DILLINGHAM, Alaska — From Anchorage it takes 90 minutes on a propeller plane to reach this fishing village on the state's southwestern edge, a place where some people still make raincoats out of walrus intestine.
This is the Alaskan bush at its most remote. Here, tundra meets sea, and sea turns to ice for half the year. Scattered, almost hidden, in the terrain are some of the most isolated communities on American soil. People choose to live in outposts like Dillingham (pop. 2,400) for that reason: to be left alone.
So eyebrows were raised in January when the first surveillance cameras went up on Main Street. Each camera is a shiny white metallic box with two lenses like eyes. The camera's shape and design resemble a robot's head.
Workers on motorized lifts installed seven cameras in a 360-degree cluster on top of City Hall. They put up groups of six atop two light poles at the loading dock, and more at the fire hall and boat harbor.
By mid-February, more than 60 cameras watched over the town, and the Dillingham Police Department plans to install 20 more -- all purchased through a $202,000 Homeland Security grant meant primarily to defend against a terrorist attack.
Now the residents of this far-flung village have become, in one sense, among the most watched people in the land, with -- as former Mayor Freeman Roberts puts it -- "one camera for every 30 residents."

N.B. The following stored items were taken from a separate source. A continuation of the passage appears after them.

(** C3 (as the code has it): only the coordinate lines are guarded.  After
    any lines that were read without an exception, the next line raises
    ValueError exactly when it is an XSCALE or YSCALE line of at least
    three tokens whose second or third token [float] rejects; any other
    line that is not a BLOCKEND is processed without an exception,
    whatever its tokens are. *)
Theorem C3_value_error_only_on_scale_lines f st line :
  run f = Ok st ->
  (run (f ++ [line]) = Raise ValueError <-> scale_ok line = false)
  /\ (scale_ok line = true -> marker line <> "BLOCKEND" ->
      exists st', run (f ++ [line]) = Ok st').
Proof.
  intros Hrun. pose proof (run_bound _ _ Hrun) as Hb.
  rewrite run_snoc, Hrun. split; [split|].
  - intros E. apply step_raise_inv in E; [|assumption].
    destruct E as [(? & _) | (_ & ?)]; [discriminate | assumption].
  - now apply step_scale_raise.
  - intros Hs Hm. apply step_total; auto; intros; contradiction.
Qed.

(** *** Counting the blocks *)

Lemma step_block_state st line st' :
  step st line = Ok st' ->
  blockin st' =
    (if marker line =? "BLOCK" then true
     else if marker line =? "BLOCKEND" then false else blockin st)
  /\ List.length (x st') =
     (if marker line =? "BLOCKEND"
      then S (List.length (x st)) else List.length (x st))
  /\ List.length (y st') =
     (if marker line =? "BLOCKEND"
      then S (List.length (y st)) else List.length (y st)).
Proof.
  intros H. apply step_ok_inv in H.
  destruct H as (s1 & C & -> & -> & -> & _).
  destruct C as [[E ->] | [[E (xb & yb & _ & _ & ->)] | (E1 & E2 & ->)]].
  - rewrite E. cbn. auto.
  - rewrite E. cbn. rewrite !length_app. cbn. lia.
  - apply String.eqb_neq in E1, E2. rewrite E1, E2. auto.
Qed.

Lemma run_from_pairs f :
  forall st n,
    bound st ->
    forallb scale_ok f = true ->
    complete_pairs (blockin st) f = Some n ->
    exists st',
      run_from st f = Ok st' /\
      List.length (x st') = List.length (x st) + n /\
      List.length (y st') = List.length (y st) + n.
Proof.
  induction f as [|line f IH]; intros st n Hb Hs Hp.
  - cbn in Hp. destruct (blockin st); [discriminate|].
    injection Hp as <-. exists st. rewrite run_from_nil. repeat split; lia.
  - cbn [forallb] in Hs. apply andb_prop in Hs. destruct Hs as [Hs1 Hs2].
    assert (Hm : marker line = "BLOCKEND" ->
                 xblock st <> None /\ yblock st <> None).
    { intros E. apply Hb. cbn [complete_pairs] in Hp. rewrite E in Hp.
      cbn in Hp. destruct (blockin st); [reflexivity | discriminate]. }
    destruct (step_total st line Hb Hs1 Hm) as [s E].
    pose proof (step_keeps_bound _ _ _ E Hb) as Hb'.
    destruct (step_block_state _ _ _ E) as (B & X & Y).
    rewrite run_from_cons, E. cbn [complete_pairs] in Hp.
    destruct (marker line =? "BLOCK") eqn:M1.
    + destruct (blockin st); [discriminate|].
      rewrite <- B in Hp.
      destruct (IH s n Hb' Hs2 Hp) as (st' & R & LX & LY).
      exists st'. apply String.eqb_eq in M1. rewrite M1 in X, Y.
      cbn in X, Y. repeat split; [assumption | lia | lia].
    + destruct (marker line =? "BLOCKEND") eqn:M2.
      * destruct (blockin st); [|discriminate].
        rewrite <- B in Hp.
        destruct (complete_pairs (blockin s) f) as [k|] eqn:K;
          [|discriminate].
        injection Hp as <-.
        destruct (IH s k Hb' Hs2 K) as (st' & R & LX & LY).
        exists st'. repeat split; [assumption | lia | lia].
      * rewrite <- B in Hp.
        destruct (IH s n Hb' Hs2 Hp) as (st' & R & LX & LY).
        exists st'. repeat split; [assumption | lia | lia].
Qed.

Lemma flatten_from xs :
  forall ys ax ay,
    List.length xs = List.length ys ->
    fold_left
      (fun (acc : list item * list item) (b : list item * list item) =>
         (fst acc ++ (fst b ++ [None]), snd acc ++ (snd b ++ [None])))
      (combine xs ys) (ax, ay)
    = (ax ++ List.concat (map delimited xs),
       ay ++ List.concat (map delimited ys)).
Proof.
  induction xs as [|xb xs IH]; intros [|yb ys] ax ay L;
    try discriminate L.
  - cbn. now rewrite !app_nil_r.
  - cbn [combine fold_left map List.concat fst snd].
    rewrite IH by (cbn in L; lia).
    unfold delimited. now rewrite <- !app_assoc.
Qed.

Lemma flatten_eq xs ys :
  List.length xs = List.length ys ->
  flatten xs ys =
  (List.concat (map delimited xs), List.concat (map delimited ys)).
Proof. intros L. unfold flatten. now rewrite flatten_from. Qed.

(** C6: on a well-formed input with [n] complete BLOCK and BLOCKEND pairs
    (block markers alternate, the last block is closed, every scale line
    is numeric) the call returns; per-block mode returns exactly [n]
    x-sequences and [n] y-sequences, and flattened mode returns, with the
    same labels and limits, the one x-sequence and the one y-sequence
    made of these [n] blocks in order, each followed by a None. *)
Theorem C6_block_count_and_flattening f n :
  well_formed f n ->
  exists xs ys xl yl xm ym,
    load_exp_datafile f true = Ok (ByBlock xs, ByBlock ys, xl, yl, xm, ym)
    /\ List.length xs = n /\ List.length ys = n
    /\ load_exp_datafile f false =
       Ok (Flat (List.concat (map delimited xs)),
           Flat (List.concat (map delimited ys)), xl, yl, xm, ym).
Proof.
  intros [Hs Hp].
  destruct (run_from_pairs f initial n initial_bound Hs Hp)
    as (st & R & LX & LY).
  exists (x st), (y st), (xlab st), (ylab st), (xlim st), (ylim st).
  unfold load_exp_datafile, run. rewrite R. cbn in LX, LY.
  unfold finish. cbn [negb]. rewrite flatten_eq by congruence.
  repeat split; assumption.
Qed.

(** *** Labels, the clip flag and the limits *)

Lemma step_stages st line st' :
  step st line = Ok st' ->
  let arr := tokens line in
  exists s1 s2,
    (if (0 <? List.length arr)%nat
     then Stmt.exec (block_markers arr) st else Ok st) = Ok s1
    /\ (if (1 <? List.length arr)%nat
        then Stmt.exec (labels_clip_data arr) s1 else Ok s1) = Ok s2
    /\ (if (2 <? List.length arr)%nat
        then Stmt.exec (scales arr) s2 else Ok s2) = Ok st'.
Proof.
  rewrite step_eq. cbv zeta.
  destruct (if (0 <? _)%nat then _ else _) as [s1|e] eqn:H1; [|discriminate].
  destruct (if (1 <? _)%nat then _ else _) as [s2|e] eqn:H2; [|discriminate].
  intros H3. exists s1, s2. auto.
Qed.

Lemma relabelled_clip {B} arr (st : vars B) :
  clip (relabelled arr st) =
  if (at_ arr 0 =? "CLIP") && (at_ arr 1 =? "OFF") then false
  else if (at_ arr 0 =? "CLIP") && (at_ arr 1 =? "ON") then true
  else clip st.
Proof.
  destruct st. fields.
  destruct (at_ arr 0 =? "XTEXT"), (at_ arr 0 =? "YTEXT"),
    (at_ arr 0 =? "CLIP"), (at_ arr 1 =? "ON"), (at_ arr 1 =? "OFF");
    reflexivity.
Qed.

Lemma relabelled_xlab {B} arr (st : vars B) :
  xlab (relabelled arr st) =
  if at_ arr 0 =? "XTEXT" then PyStr.join " " (skipn 1 arr) else xlab st.
Proof.
  destruct st. fields.
  destruct (at_ arr 0 =? "XTEXT"), (at_ arr 0 =? "YTEXT"),
    (at_ arr 0 =? "CLIP"), (at_ arr 1 =? "ON"), (at_ arr 1 =? "OFF");
    reflexivity.
Qed.

Lemma relabelled_ylab {B} arr (st : vars B) :
  ylab (relabelled arr st) =
  if at_ arr 0 =? "YTEXT" then PyStr.join " " (skipn 1 arr) else ylab st.
Proof.
  destruct st. fields.
  destruct (at_ arr 0 =? "XTEXT"), (at_ arr 0 =? "YTEXT"),
    (at_ arr 0 =? "CLIP"), (at_ arr 1 =? "ON"), (at_ arr 1 =? "OFF");
    reflexivity.
Qed.

(** The second part of the body is the relabelling, followed by the
    coordinate branch when a block is open and the clip is on. *)
Lemma labels_meta arr s1 s2 :
  Stmt.exec (labels_clip_data arr) s1 = Ok s2 ->
  clip s2 = clip (relabelled arr s1)
  /\ xlab s2 = xlab (relabelled arr s1)
  /\ ylab s2 = ylab (relabelled arr s1)
  /\ (blockin s1 && clip (relabelled arr s1) = false ->
      s2 = relabelled arr s1).
Proof.
  rewrite exec_labels_clip_data. cbv zeta.
  destruct (relabelled_frame arr s1) as (Hb & _). rewrite Hb.
  destruct (blockin s1 && clip (relabelled arr s1)).
  - intros H. apply coordinates_frame in H.
    destruct H as (_ & C & _ & _ & XL & YL & _).
    repeat split; auto. discriminate.
  - intros [= <-]. auto.
Qed.

Lemma markers_meta arr st s1 :
  (if (0 <? List.length arr)%nat
   then Stmt.exec (block_markers arr) st else Ok st) = Ok s1 ->
  clip s1 = clip st /\ xlab s1 = xlab st /\ ylab s1 = ylab st
  /\ xlim s1 = xlim st /\ ylim s1 = ylim st.
Proof.
  intros H. apply markers_cases in H.
  destruct H as [[_ ->] | [[_ (xb & yb & _ & _ & ->)] | (_ & _ & ->)]];
    cbn; auto.
Qed.

Lemma relabelled_meta_eq {B} arr (s1 st : vars B) :
  clip s1 = clip st -> xlab s1 = xlab st -> ylab s1 = ylab st ->
  clip (relabelled arr s1) = clip (relabelled arr st)
  /\ xlab (relabelled arr s1) = xlab (relabelled arr st)
  /\ ylab (relabelled arr s1) = ylab (relabelled arr st).
Proof.
  intros C X Y.
  rewrite !relabelled_clip, !relabelled_xlab, !relabelled_ylab, C, X, Y.
  auto.
Qed.

(** The clip flag and the labels after a line. *)
Lemma step_meta st line st' :
  step st line = Ok st' ->
  let arr := tokens line in
  let st2 := if (1 <? List.length arr)%nat then relabelled arr st else st in
  clip st' = clip st2 /\ xlab st' = xlab st2 /\ ylab st' = ylab st2.
Proof.
  intros H. apply step_stages in H. cbv zeta in *.
  destruct H as (s1 & s2 & H1 & H2 & H3).
  apply markers_meta in H1. destruct H1 as (C1 & X1 & Y1 & _).
  apply scales_guard_frame in H3.
  destruct H3 as (_ & C3 & _ & _ & _ & _ & X3 & Y3).
  rewrite C3, X3, Y3.
  destruct (1 <? List.length (tokens line))%nat.
  - apply labels_meta in H2. destruct H2 as (C2 & X2 & Y2 & _).
    destruct (relabelled_meta_eq (tokens line) s1 st C1 X1 Y1) as (? & ? & ?).
    repeat split; congruence.
  - injection H2 as <-. auto.
Qed.

Lemma second_short line :
  (1 <? List.length (tokens line))%nat = false -> second line = EmptyString.
Proof.
  unfold second, at_. intros H. apply Nat.ltb_ge in H.
  now apply nth_overflow.
Qed.

Lemma step_clip st line st' :
  step st line = Ok st' ->
  clip st' =
  if (marker line =? "CLIP") && (second line =? "OFF") then false
  else if (marker line =? "CLIP") && (second line =? "ON") then true
  else clip st.
Proof.
  intros H. apply step_meta in H. cbv zeta in H. destruct H as (-> & _).
  destruct (1 <? List.length (tokens line))%nat eqn:L.
  - apply relabelled_clip.
  - rewrite (second_short _ L). cbn. now rewrite !andb_false_r.
Qed.

Lemma step_clip_off_blocks st line st' :
  step st line = Ok st' ->
  clip st = false ->
  marker line <> "BLOCK" ->
  ~ (marker line = "CLIP" /\ second line = "ON") ->
  xblock st' = xblock st /\ yblock st' = yblock st.
Proof.
  intros H Hc Hm Hon. apply step_stages in H. cbv zeta in H.
  destruct H as (s1 & s2 & H1 & H2 & H3).
  apply scales_guard_frame in H3.
  destruct H3 as (_ & _ & _ & _ & -> & -> & _).
  assert (K : xblock s1 = xblock st /\ yblock s1 = yblock st
              /\ clip s1 = clip st).
  { apply markers_cases in H1. fold (marker line) in H1.
    destruct H1 as [[E _] | [[_ (xb & yb & _ & _ & ->)] | (_ & _ & ->)]];
      [contradiction | cbn; auto | auto]. }
  destruct K as (<- & <- & C1).
  destruct (1 <? List.length (tokens line))%nat.
  - apply labels_meta in H2. destruct H2 as (_ & _ & _ & K).
    rewrite K;
      [destruct (relabelled_frame (tokens line) s1) as (_ & _ & _ & ? & ? & _);
       auto|].
    rewrite relabelled_clip, C1, Hc.
    fold (marker line) (second line).
    destruct (String.eqb_spec (marker line) "CLIP");
      destruct (String.eqb_spec (second line) "ON");
      destruct (second line =? "OFF"); cbn;
      try apply andb_false_r; tauto.
  - injection H2 as <-. auto.
Qed.

Lemma scale_ok_other line :
  marker line <> "XSCALE" -> marker line <> "YSCALE" ->
  scale_ok line = true.
Proof.
  intros H1 H2. destruct (scale_ok line) eqn:E; [reflexivity|].
  destruct (scale_line_marker _ E) as [[?|?] _]; contradiction.
Qed.

Lemma marker_of line a0 rest : tokens line = a0 :: rest -> marker line = a0.
Proof. unfold marker. now intros ->. Qed.

(** An [XSCALE] line of numbers, in any state the loop reaches. *)
Lemma step_xscale st line a1 a2 rest v1 v2 :
  bound st ->
  tokens line = "XSCALE" :: a1 :: a2 :: rest ->
  float a1 = Some v1 -> float a2 = Some v2 ->
  exists st',
    step st line = Ok st' /\
    xlim st' = xlim st ++ [v1; v2] /\ ylim st' = ylim st.
Proof.
  intros Hb Ht F1 F2.
  assert (Hs : scale_ok line = true).
  { unfold scale_ok. rewrite Ht. cbn. now rewrite F1, F2. }
  destruct (step_total st line Hb Hs) as [st' E].
  { rewrite (marker_of _ _ _ Ht). discriminate. }
  exists st'. split; [assumption|].
  apply step_stages in E. cbv zeta in E.
  destruct E as (s1 & s2 & H1 & H2 & H3).
  apply markers_meta in H1. destruct H1 as (_ & _ & _ & X1 & Y1).
  apply labels_frame in H2. destruct H2 as (_ & _ & _ & X2 & Y2 & _).
  rewrite Ht in H3. cbn [List.length Nat.ltb Nat.leb] in H3.
  rewrite exec_scales in H3. cbn in H3. rewrite F1, F2 in H3.
  injection H3 as <-. cbn. split; congruence.
Qed.

Lemma step_yscale st line a1 a2 rest v1 v2 :
  bound st ->
  tokens line = "YSCALE" :: a1 :: a2 :: rest ->
  float a1 = Some v1 -> float a2 = Some v2 ->
  exists st',
    step st line = Ok st' /\
    ylim st' = ylim st ++ [v1; v2] /\ xlim st' = xlim st.
Proof.
  intros Hb Ht F1 F2.
  assert (Hs : scale_ok line = true).
  { unfold scale_ok. rewrite Ht. cbn. now rewrite F1, F2. }
  destruct (step_total st line Hb Hs) as [st' E].
  { rewrite (marker_of _ _ _ Ht). discriminate. }
  exists st'. split; [assumption|].
  apply step_stages in E. cbv zeta in E.
  destruct E as (s1 & s2 & H1 & H2 & H3).
  apply markers_meta in H1. destruct H1 as (_ & _ & _ & X1 & Y1).
  apply labels_frame in H2. destruct H2 as (_ & _ & _ & X2 & Y2 & _).
  rewrite Ht in H3. cbn [List.length Nat.ltb Nat.leb] in H3.
  rewrite exec_scales in H3. cbn in H3. rewrite F1, F2 in H3.
  injection H3 as <-. cbn. split; congruence.
Qed.
(** X18. Conversely, the method returns only if the key is well formed and every
    one of its web3 calls answered; the world it leaves is then the table
    as found and the thirteen calls added to the trace. *)
Theorem allocate_success_means_every_call_answered (deps : Deps)
    (walletAddress : string) (amount : Z) (w w' : World) :
  allocateTokensToWallet deps walletAddress amount w = (Return tt, w') ->
  exists account data gas signed receipt,
    well_formed_key (config deps "PRIVATE_KEY")
    /\ every_call_answers deps walletAddress amount account data gas signed receipt
    /\ w' = mkWorld (db w)
              (trace w
               ++ funding_calls deps walletAddress amount account data gas
                    signed receipt).
Proof.
  unfold every_call_answers, funding_calls, provider_url, funding_tx.
  unfold_run. repeat next_answer; intros Hrun; try discriminate Hrun.
  injection Hrun as <-.
  repeat match goal with u : unit |- _ => destruct u end.
  do 5 eexists. split; [apply invalid_private_key_false; eassumption|].
  split.
  - repeat split; eassumption.
  - rewrite <- !app_assoc. reflexivity.
Qed.

Lemma allocate_success_means_every_call_answered_witness :
  exists account data gas signed receipt,
    well_formed_key (config (stub_deps (env_with_key good_key)) "PRIVATE_KEY")
    /\ every_call_answers (stub_deps (env_with_key good_key)) "0xRecipient" 1000
         account data gas signed receipt
    /\ gas = 52000.
Proof.
  destruct (allocate_success_means_every_call_answered
              (stub_deps (env_with_key good_key)) "0xRecipient" 1000 empty_world
              _ allocate_happy_path)
    as [account [data [gas [signed [receipt [Hkey [Hall _]]]]]]].
  exists account, data, gas, signed, receipt.
  split; [exact Hkey|]. split; [exact Hall|].
  destruct Hall as (_ & _ & _ & _ & _ & Hgas & _).
  simpl in Hgas. now injection Hgas as <-.
Defined.
Lemma kept_invokeCallback state promise callback value r :
  kept r (invokeCallback state promise callback value r).
Proof.
  unfold invokeCallback.
  set (hasCallback := match callback with NoCallback => false | _ => true end).
  assert (kept r (if hasCallback then callCallback callback value r
                  else (r, Return value)).1) as Hcall.
  { destruct hasCallback; [apply kept_callCallback|apply kept_refl]. }
  destruct (if hasCallback then _ else _) as [r1 outcome]. simpl in Hcall.
  eapply kept_trans; [exact Hcall|].
  destruct (is_pending promise r1) eqn:Hp; simpl; [|apply kept_refl].
  destruct outcome as [value'|e]; [|apply kept_rejectPromise].
  destruct hasCallback; [apply kept_resolvePromise|].
  destruct state; [apply kept_rejectPromise|by apply kept_publish
                   |apply kept_rejectPromise].
Qed.

Lemma kept_runTask task r : kept r (runTask task r).
Proof.
  destruct task as [promise value state|state promise callback value]; simpl;
    [|apply kept_invokeCallback].
  set (f := λ r l, invokeCallback state (subPromise l) _ value r).
  assert (∀ arr r, kept r (foldl f r arr)) as Hfold.
  { induction arr as [|l arr IH]; intros r0; simpl; [apply kept_refl|].
    eapply kept_trans; [apply kept_invokeCallback|apply IH]. }
  destruct (_listeners (get promise r)) as [|l arr]; [apply kept_refl|].
  eapply kept_trans; [apply Hfold|apply kept_set_listeners].
Qed.

Lemma kept_step e r : kept r (step e r).
Proof.
  destruct e as [|promise fulfilled value]; simpl.
  - destruct (timers r) as [|task timers']; [apply kept_refl|].
    eapply kept_trans; [|apply kept_runTask]. by apply kept_same.
  - unfold settle.
    destruct fulfilled; [apply kept_resolvePromise|apply kept_rejectPromise].
Qed.

(** X24. Once a promise is settled, nothing that happens later changes its
    state or its value. *)
Theorem settled_promise_never_changes events promise r :
  _state (get promise r) ≠ PENDING →
  _state (get promise (steps events r)) = _state (get promise r)
  ∧ _value (get promise (steps events r)) = _value (get promise r).
Proof.
  assert (kept r (steps events r)) as Hkept; [|apply Hkept].
  unfold steps. revert r.
  induction events as [|e events IH]; intros r; simpl; [apply kept_refl|].
  eapply kept_trans; [apply kept_step|apply IH].
Qed.
End settled.

Section passing.
Import Promise.



(** X25. A settlement passes a missing callback: the promise [then] returns
    settles the same way, with the same value, and the other callback is
    not called. *)
Theorem settlement_passes_a_missing_callback (promise : nat)
  (callback : Callback) (fulfilled : bool) (v : Value) (r : Runtime) :
  promises r !! promise = Some pending →
  promise < next r →
  timers r = [] →
  let issued :=
    then_ promise (if fulfilled then NoCallback else callback)
      (if fulfilled then callback else NoCallback) r in
  let r' := steps [Settle promise fulfilled (Plain v); Tick] issued.1 in
  _state (get issued.2 r') = (if fulfilled then RESOLVED else REJECTED)
  ∧ _value (get issued.2 r') = Plain v
  ∧ assigned r' = assigned r
  ∧ warnings r' = warnings r.
Proof.
  intros Hpending Hlt Htimers.
  assert (then_ promise (if fulfilled then NoCallback else callback)
            (if fulfilled then callback else NoCallback) r
          = (subscribe promise (next r)
               (if fulfilled then NoCallback else callback)
               (if fulfilled then callback else NoCallback)
               (newPromise r).1, next r)) as ->.
  { unfold then_, get. rewrite Hpending. simpl.
    by destruct fulfilled, callback. }
  cbn zeta. cbn [fst snd].
  set (q := next r).
  set (onF := if fulfilled then NoCallback else callback).
  set (onR := if fulfilled then callback else NoCallback).
  set (r1 := subscribe promise q onF onR (newPromise r).1).
  assert (get promise r1
          = {| _state := PENDING; _value := Plain Undefined;
               _listeners := [{| subPromise := q; onFulfillment := onF;
                                 onRejection := onR |}] |}) as Hp1.
  { unfold r1, subscribe. rewrite get_set, decide_True by done.
    rewrite get_newPromise by (unfold q; lia).
    unfold get. by rewrite Hpending. }
  assert (get q r1 = pending) as Hq1.
  { unfold r1, subscribe. rewrite get_set, decide_False by (unfold q; lia).
    apply get_new. }
  assert (timers r1 = [] ∧ assigned r1 = assigned r
          ∧ warnings r1 = warnings r) as (Ht1 & Ha1 & Hw1) by done.
  set (state := if fulfilled then RESOLVED else REJECTED).
  set (r2 := publish promise (Plain v) state r1).
  assert (step (Settle promise fulfilled (Plain v)) r1 = r2) as Hsettle.
  { cbn [step]. unfold settle, resolvePromise, rejectPromise, is_pending.
    rewrite Hp1. by destruct fulfilled. }
  unfold steps. cbn [foldl]. rewrite Hsettle.
  assert (get promise r2
          = {| _state := state; _value := Plain v;
               _listeners := [{| subPromise := q; onFulfillment := onF;
                                 onRejection := onR |}] |}) as Hp2.
  { unfold r2, publish, nextTick. rewrite Hp1.
    unfold get. simpl. by rewrite lookup_insert_eq. }
  assert (get q r2 = pending) as Hq2.
  { unfold r2, publish, nextTick.
    unfold get in *. simpl. rewrite lookup_insert_ne by (unfold q; lia).
    exact Hq1. }
  assert (timers r2 = [Publish promise (Plain v) state]) as Ht2.
  { unfold r2, publish, nextTick, set. cbn [timers]. by rewrite Ht1. }
  cbn [step]. rewrite Ht2.
  match goal with
  | |- context [runTask _ ?r] => set (r3 := r)
  end.
  assert (get promise r3 = get promise r2 ∧ get q r3 = pending
          ∧ assigned r3 = assigned r ∧ warnings r3 = warnings r)
    as (Hp3 & Hq3 & Ha3 & Hw3).
  { split_and!; [done| |done..]. exact Hq2. }
  cbn [runTask]. rewrite Hp3, Hp2. cbn [_listeners foldl subPromise onFulfillment onRejection].
  assert ((match state with
           | PENDING => NoCallback
           | RESOLVED => onF
           | REJECTED => onR
           end) = NoCallback) as ->.
  { unfold state, onF, onR. by destruct fulfilled. }
  assert (invokeCallback state q NoCallback (Plain v) r3
          = publish q (Plain v) state r3) as ->.
  { unfold invokeCallback, is_pending. rewrite Hq3. simpl.
    unfold state. destruct fulfilled; [done|].
    unfold rejectPromise, is_pending. by rewrite Hq3. }
  rewrite get_set, decide_False by (unfold q; lia).
  unfold publish, nextTick, get, set. simpl.
  rewrite lookup_insert_eq. simpl. done.
Qed.
End passing.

Some don't mind, but many others are furious and have banded together to force the city to take the cameras down.
"You better smile. You're on camera," says Roberts, 64, a barge captain. Roberts himself isn't smiling as he points out a single camera on the side of a building. The camera is aimed toward an alley.
"It's amazing, isn't it?" he says. He drives around town in his pickup, spying on the cameras that he believes are spying on him. "Everywhere you look, there's one looking at you."
Roberts, mayor of Dillingham from 1972 to 1978, says the cameras constitute an invasion of privacy, and beyond that, they're just plain creepy. He scratched together a petition demanding removal of the cameras and collected 219 signatures within days. He carries the ragged sheaf of names next to him in the truck.
The City Council, which supports the cameras, threw out the petition, claiming Roberts did not follow the law, which requires that the signatories be registered voters. Now Roberts is working with others to put together a legal petition to force the issue on the October ballot.
Roberts climbs out of his truck and slams the door.
He is a square-jawed man with a slow, deliberate way of talking. He looks out at Nushagak Bay, which remains frozen until the end of April. No boat can enter or leave the harbor until the ice breaks up. He shakes his head. "This is Dillingham, Alaska, folks," he says. "I don't think we have to worry about Osama bin Laden."
That is, unless Bin Laden wants to go salmon fishing.
Dillingham is a hub in the Bristol Bay region, which is famous among fishermen for its sockeye runs.
The inhabitants of about 30 nearby villages come to town for supplies. Slightly more than half the residents of Dillingham are Native Alaskans. The rest are white or mixed, like Roberts, who is Dutch and Yupik Eskimo.
The village has a rumpled, flophouse feel to it, as if collapsed together by a strong wind from the Bering Sea: faded cedar shacks next to aluminum buildings next to dusty lots of dry-docked fishing boats tipped at all kinds of angles.
It is a working town in the middle of what some might call nowhere, which, according to Police Chief Richard Thompson, is why residents must be vigilant. Terrorists intent on attacking the United States could, he says, "backdoor it" through a nowhere dot on the tundra just like Dillingham.
Thompson, with the blessing of the City Council, applied for the Homeland Security grant last year. He is 51, wiry, with a slightly harried air about him. He has spent 22 years in the Dillingham Police Department, starting as dispatcher and becoming chief a year and a half ago.
It's his department. He and his six officers take the oath to protect very seriously. He bristles at any reference to Big Brother.
"Tokyo is that way," says Thompson, extending his arm to the left. He's standing near the spot in the harbor where Roberts stood the previous day.
"Russia is about 800 miles that way," he says, arm extending right.
"Seattle is about 1,200 miles back that way." He points behind him.
"So if I have the math right, we're closer to Russia than we are to Seattle."
Now imagine, he says: What if the bad guys, whoever they are, manage to obtain a nuclear device in Russia, where some weapons are believed to be poorly guarded. They put the device in a container and then hire organized criminals, "maybe Mafiosi," to arrange a tramp steamer to pick it up. The steamer drops off the container at the Dillingham harbor, complete with forged paperwork to ship it to Seattle. The container is picked up by a barge.